Because of the long duration of the aortic dissection repair, medical adhesive tape was used to strengthen the connection of the different parts of the personal protective equipment, including between the goggles and the mask, between the goggles and the protective clothing cap, and between the mouth and nose of the protective clothing. During surgery, the operating room temperature and humidity level were reduced, and the protective equipment was changed every 3 to 4 hours depending on the degree of wetness in the protective clothing. Anesthesiologist relief was provided during either cardiopulmonary bypass or hemostasis (Table 2 ). Vital signs of all 4 patients were stable during the entire surgical procedure. The preoperative, intraoperative, and postoperative respiratory-related information of patients, including mode of ventilation and outcomes, is provided in Table 3 .
Table 2.
Patients’ Time in the Operating Room, Times of Replacement of Protective Equipment, and Surgical Progress During Anesthesiologist Rotation
| Patient 1 | Patient 2 | Patient 3 | Patient 4 | |
|---|---|---|---|---|
| Time in the OR (min) | 751 | 610 | 544 | 537 |
| Anesthetic time (min) | 725 | 592 | 534 | 519 |
| Surgical time (min) | 627 | 501 | 469 | 422 |
| Times of protective equipment change | 2 | 1 | 1 | 2 |
Abbreviation: OR, operating room.
Table 3.
Preoperative, Intraoperative, and Postoperative Respiratory Parameters of Patients; Respiratory Virus, Bacteria, Mycoplasma, and Chlamydia Tests; and Clinical Diagnosis of COVID-19
| Patient 1 | Patient 2 | Patient 3 | Patient 4 | |
|---|---|---|---|---|
| Preoperative | ||||
| SpO2 | 96% | 94% | 95% | 97% |
| Breathing pattern | Spontaneous | Spontaneous | Spontaneous | Spontaneous |
| Post-intubation SpO2 | 100% | 100% | 100% | 100% |
| Intraoperative | ||||
| Tidal volume (mL/kg) | 8-10 | 10 | 8-10 | 8-10 |
| Ventilatory frequency (beats/min) | 14 | 14 | 14 | 14 |
| Ventilation mode | PRVC | PRVC | PRVC | PRVC |
| PEEP (cm H2O) | 6 | 6-8 | 6 | 6 |
| Postoperative | ||||
| Ventilation mode/days | PCV/9 | PCV/8 | PCV/4 | PCV/3 |
| SIMV/2 | SIMV/3 | controlled | controlled | |
| spontaneous | spontaneous | |||
| SpO2 fluctuations | 80%∼96% | 84%∼95% | 87%∼96% | 85%∼91% |
| Respiratory virus, bacteria, mycoplasma, and chlamydia tests | Negative | Negative | Negative | Negative |
| Clinical diagnosis of COVID-19 | Suspected | Suspected | Confirmed | Confirmed |
Abbreviations: COVID-19, coronavirus disease 2019; PCV, pressure-controlled ventilation; PEEP, positive end-expiratory pressure; PRVC, pressure regulated volume control ventilation; SIMV, synchronized intermittent mandatory ventilation; SpO2, peripheral oxygen saturation.
Postoperatively, patients were mechanically ventilated with oxygen via a portable oxygen source and transported to an isolation intensive care unit room. After the transportation of patients, the protective equipment and other single-use equipment were discarded at a designated location in the quarantined area.
Discussion
Accumulating evidence of human-to-human transmission of SARS-CoV-22 , 6 , 11 and a substantial number of asymptomatic cases or patients with mild symptoms2 , 3 , 12 undoubtedly pose a significant challenge for anesthetic management and infection control. In particular, aortic dissection repair is a long and complicated surgery.14 Therefore, standardized anesthetic management procedures and strict infection control measures need to be developed and implemented, which is particularly important during infectious disease outbreaks. Herein, the authors report on 4 successful cases of aortic dissection repair in patients with suspected SARS-CoV-2 infection as well as anesthetic management and precaution measures in these patients with suspected COVID-19.

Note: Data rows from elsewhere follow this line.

Lemma parse_ull {S} (s : S) :
  bound <= 2 ^ 64 →
  while_ (λ '(i, value),
    if f i =? 0 then ret (inr value)
    else match digit_of (f i) with
    | None => ret (inr value)
    | Some digit =>
        if base <=? digit then ret (inr value)
        else ret (inl (i + 1, u64 (u64 (value * base) + digit)))
    end) (0, 0) s = Ok (value base ds, s).
Proof.
  intros Hbound. apply wp_eq. apply (wp_while _ (λ n '(i, v) s', s' = s ∧ 0 <= i ∧ i + n = Z.of_nat (length ds) ∧
    v = value base (take (Z.to_nat i) ds)) _) with (n := Z.of_nat (length ds)); [|pose proof parse_len; lia|split_and!; (lia || done)].
  intros n [i v] s' Hn (-> & Hi & Hin & ->). destruct (decide (n = 0)) as [->|Hne].
  - replace i with (Z.of_nat (length ds)) by lia. rewrite parse_end. cbn. by rewrite Nat2Z.id, take_ge by done.
  - destruct (parse_digit i ltac:(lia)) as (d & Hd & -> & Hpos & Hdb). replace (f i =? 0) with false by lia.
    replace (base <=? d) with false by lia. pose proof (parse_next i d ltac:(lia) Hd) as Hnext.
    pose proof (parse_bound (Z.to_nat (i + 1))). pose proof (parse_bound (Z.to_nat i)).
    wp_step. exists (n - 1). split_and!; try (done || lia).
    rewrite u64_add_l, u64_id by (unfold is_u64; lia). done.
Qed.
End parse.
(* ===== verification/Kbd.v ===== *)
(** Keyboard and mouse: the two ring buffers ([drivers/keyboard.c],
    [drivers/x86_64/ps2.c]), the interrupt handler that fills them
    ([interupts/ps2.c]) and the cursor ([drivers/mouse.c]).  Pixels drawn by the
    cursor go to the framebuffer and are not part of the state. *)
From stdpp Require Import base tactics list gmap sets strings.
From Stdlib Require Import ZArith Lia.
From S2P Require Import Prelude Bits State Spinlock Str.

(** * [drivers/keyboard.c] *)

Definition get_keyboard : M kernel ring := gets (λ k, keyboard (k_dev k)).
Definition put_keyboard (r : ring) : M kernel unit := modify (λ k, set_dev k (set_keyboard (k_dev k) r)).

Definition kbdDevicePush (c : Z) : M kernel unit :=
  let* lock1r := spinlock_lock keyboard_buffer_lock in
  let* r := get_keyboard in
  let next := u8 (rg_write r + 1) in
  if next =? rg_read r then spinlock_unlock keyboard_buffer_lock lock1r
  else
    put_keyboard (mk_ring next (rg_read r) (<[Z.to_nat (rg_write r) := u8 c]> (rg_buf r))) ;;;
    spinlock_unlock keyboard_buffer_lock lock1r.

(** [return_data] is the list of the bytes stored, first one first. *)
Definition kbdDeviceRead (read_length : Z) : M kernel (Z * list Z) :=
  let* lock1r := spinlock_lock keyboard_buffer_lock in
  let* r := while_ (λ '(bytes_read, return_data),
    if bytes_read <? read_length then
      let* r := get_keyboard in
      if rg_read r =? rg_write r then ret (inr (bytes_read, return_data))
      else
        put_keyboard (mk_ring (rg_write r) (u8 (rg_read r + 1)) (rg_buf r)) ;;;
        ret (inl (bytes_read + 1, return_data ++ [default 0 (rg_buf r !! Z.to_nat (rg_read r))]))
    else ret (inr (bytes_read, return_data))) (0, []) in
  spinlock_unlock keyboard_buffer_lock lock1r ;;;
  ret r.

Definition kbdDeviceWrite (write_length : Z) : M kernel Z := ret (-1).

(** * The raw buffer of [drivers/x86_64/ps2.c] *)

Definition get_ps2Kbd : M kernel ring := gets (λ k, ps2Kbd (k_dev k)).
Definition put_ps2Kbd (r : ring) : M kernel unit := modify (λ k, set_dev k (set_ps2Kbd (k_dev k) r)).

(** [for (i = 0; i < read_length; i++)] with [n] rounds left. *)
Fixpoint ps2Kbd_read_loop (n : nat) (bytes_read : Z) (return_data : list Z) : M kernel (Z * list Z) :=
  match n with
  | O => ret (bytes_read, return_data)
  | S n' =>
      let* r := get_ps2Kbd in
      if rg_write r =? rg_read r then ret (bytes_read, return_data)
      else
        put_ps2Kbd (mk_ring (rg_write r) (u8 (rg_read r + 1)) (rg_buf r)) ;;;
        ps2Kbd_read_loop n' (bytes_read + 1) (return_data ++ [default 0 (rg_buf r !! Z.to_nat (rg_read r))])
  end.
Definition ps2KbdDeviceRead (read_length : Z) : M kernel (Z * list Z) :=
  ps2Kbd_read_loop (Z.to_nat read_length) 0 [].

Definition ps2KbdDeviceWrite (write_length : Z) : M kernel Z := ret (-1).

(** * [drivers/mouse.c] *)

Definition MOUSE_LB : Z := 1.
Definition MOUSE_RB : Z := 2.
Definition MOUSE_MB : Z := 4.
Definition MOUSE_B4 : Z := 8.
Definition MOUSE_B5 : Z := 16.

Record mouse_ev_t := mk_mouse_ev { ev_buttons : Z; ev_x : Z; ev_y : Z; ev_z : Z }.

Section mouse.
(** Size of the framebuffer. *)
Context (FB_WIDTH FB_HEIGHT : Z).

Definition update_cursor (dx dy : Z) : M kernel unit :=
  let* d := gets k_dev in
  let* x := add_i 32 (cursor_x d) dx in
  let* y := add_i 32 (cursor_y d) dy in
  let x := if x <? 0 then 0 else x in
  let x := if FB_WIDTH <=? x then FB_WIDTH - 1 else x in
  let y := if y <? 0 then 0 else y in
  let y := if FB_HEIGHT <=? y then FB_HEIGHT - 1 else y in
  modify (λ k, set_dev k (set_cursor (k_dev k) (is_mouse_test d) x y)).

Definition enable_mouse_test : M kernel unit :=
  modify (λ k, let d := k_dev k in set_dev k (set_cursor d 1 (cursor_x d) (cursor_y d))) ;;;
  update_cursor 0 0.

Definition handle_mouse_event (event : mouse_ev_t) : M kernel unit :=
  let* test := gets (λ k, is_mouse_test (k_dev k)) in
  if negb (test =? 0) then update_cursor (ev_x event) (ev_y event) else ret tt.

(** * [interupts/ps2.c] *)

Definition ascii_table (entries : list (Z * string)) (scancode : Z) : Z :=
  foldr (λ '(first, s) rest,
    if (first <=? scancode) && (scancode <? first + Z.of_nat (String.length s))
    then default 0 (bytes s !! Z.to_nat (scancode - first)) else rest) 0 entries.

Definition asciiNoShift (scancode : Z) : Z :=
  if scancode =? 0x1C then 10 else if scancode =? 0x0E then 8
  else ascii_table [(0x02, "1234567890-="); (0x10, "qwertyuiop[]"); (0x1E, "asdfghjkl;'`");
                    (0x2C, "zxcvbnm,./"); (0x39, " ")]%string scancode.

(** The double quote is written by its code. *)
Definition asciiShift (scancode : Z) : Z :=
  if scancode =? 0x1C then 10 else if scancode =? 0x0E then 8 else if scancode =? 0x28 then 34
  else ascii_table [(0x02, "!@#$%^&*()_+"); (0x10, "QWERTYUIOP{}"); (0x1E, "ASDFGHJKL:"); (0x29, "~");
                    (0x2C, "ZXCVBNM<>?"); (0x39, " ")]%string scancode.

Definition bit (x mask : Z) : bool := negb (Z.land x mask =? 0).

(** The event decoded from a packet. *)
Definition mouse_event (buf : list Z) : mouse_ev_t :=
  let b n := default 0 (buf !! n) in
  let x := i8 (b 1%nat - (if bit (b 0%nat) 0x10 then 0x100 else 0)) in
  let y := i8 (b 2%nat - (if bit (b 0%nat) 0x20 then 0x100 else 0)) in
  let z := i8 (Z.land (b 3%nat) 0x7 * (if bit (b 3%nat) 0x8 then -1 else 1)) in
  let buttons :=
    Z.lor (Z.lor (Z.lor (Z.lor (if bit (b 0%nat) 1 then MOUSE_LB else 0) (if bit (b 0%nat) 2 then MOUSE_RB else 0))
      (if bit (b 0%nat) 4 then MOUSE_MB else 0)) (if bit (b 0%nat) 0x10 then MOUSE_B4 else 0))
      (if bit (b 0%nat) 0x20 then MOUSE_B5 else 0) in
  mk_mouse_ev buttons x (i8 (- y)) z.

(** The label [raw]: the scancode goes to the raw buffer if there is room. *)
Definition ps2_raw (scancode : Z) : M kernel unit :=
  let* r := get_ps2Kbd in
  let next_head := u8 (rg_write r + 1) in
  if negb (next_head =? rg_read r) then
    put_ps2Kbd (mk_ring next_head (rg_read r) (<[Z.to_nat (rg_write r) := scancode]> (rg_buf r)))
  else ret tt.

Definition ps2_key (scancode : Z) : M kernel unit :=
  let* d := gets k_dev in
  let* n := add_i 32 (ps2InteruptsTriggered d) 1 in
  modify (λ k, set_dev k (set_keys (k_dev k) n (shiftPressed d) (extended d))) ;;;
  if scancode =? 0xE0 then
    modify (λ k, set_dev k (set_keys (k_dev k) n (shiftPressed d) 1)) ;;; ps2_raw scancode
  else if scancode =? 0x2A then
    modify (λ k, set_dev k (set_keys (k_dev k) n 1 (extended d))) ;;; ps2_raw scancode
  else if scancode =? 0xAA then
    modify (λ k, set_dev k (set_keys (k_dev k) n 0 (extended d))) ;;; ps2_raw scancode
  else if bit scancode 0x80 then ps2_raw scancode
  else
    kbdDevicePush (if negb (shiftPressed d =? 0) then asciiShift scancode else asciiNoShift scancode) ;;;
    (if extended d =? 1 then
       modify (λ k, set_dev k (set_keys (k_dev k) n (shiftPressed d) 0))
     else ret tt) ;;;
    ps2_raw scancode.

Definition ps2_mouse (scancode : Z) : M kernel unit :=
  modify (λ k, let d := k_dev k in
    set_dev k (set_mouse d (mouse_ptr d + 1) (<[Z.to_nat (mouse_ptr d) := scancode]> (mouse_buffer d)))) ;;;
  let* d := gets k_dev in
  if mouse_ptr d =? 3 then
    handle_mouse_event (mouse_event (mouse_buffer d)) ;;;
    modify (λ k, set_dev k (set_mouse (k_dev k) 0 (mouse_buffer (k_dev k))))
  else ret tt.

(** [input]: what the controller's status and data ports return, one pair per
    round; when the list is used up the status bit is clear. *)
Fixpoint ps2_isr (input : list (Z * Z)) : M kernel unit :=
  match input with
  | [] => ret tt
  | (status, scancode) :: input' =>
      if negb (bit status 1) then ret tt
      else
        (if negb (bit status 0x20) then ps2_key scancode else ps2_mouse scancode) ;;;
        ps2_isr input'
  end.
End mouse.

SARS-CoV-2 has been proven to be transmitted through aerosol or fluid from human secretions or discharges, including through coughing, sneezing, and contact with infected surfaces.6 , 11 , 15 These modalities of transmission pose a high-exposure risk for healthcare providers in the operating room, especially anesthesiologists. In addition, COVID-19 patients may present with mild symptoms or nonspecific signs in the early stage of disease but still are infectious.12 , 16 Therefore, all perioperative healthcare providers need to adopt third-level medical protection measures, including medical-degree eye-protective goggles, medical-degree mask, face shield, gloves, disposable protective clothing, and disposable outer shoe covers.13 Training personnel on the correct use of these precautions is important because incorrect use may cause potential nosocomial infections and exponential spread of SARS-CoV-2.
Considering the complexity and high risk of aortic dissection repair, direct hemodynamic monitoring with arterial and central lines is necessary. However, wearing multiple pieces of heavy protective equipment makes these procedures difficult to perform. Real-time ultrasound guidance should be used to improve the efficiency and safety. The ultrasound probe should be covered with a disposable cover to prevent probe contamination, which may lead to cross-infection.
During preoxygenation and intubation, factors such as coughing, vomiting, and desynchrony between spontaneous breathing and assisted breathing may increase the exposure risk of aerosol and oral secretions for the anesthesiologist. Therefore, adequate anesthesia and muscle relaxation must be achieved before any airway manipulation is performed. Small doses of induction drugs and high-frequency assisted ventilation with low tidal volume during anesthesia induction may reduce the incidence of these adverse reactions.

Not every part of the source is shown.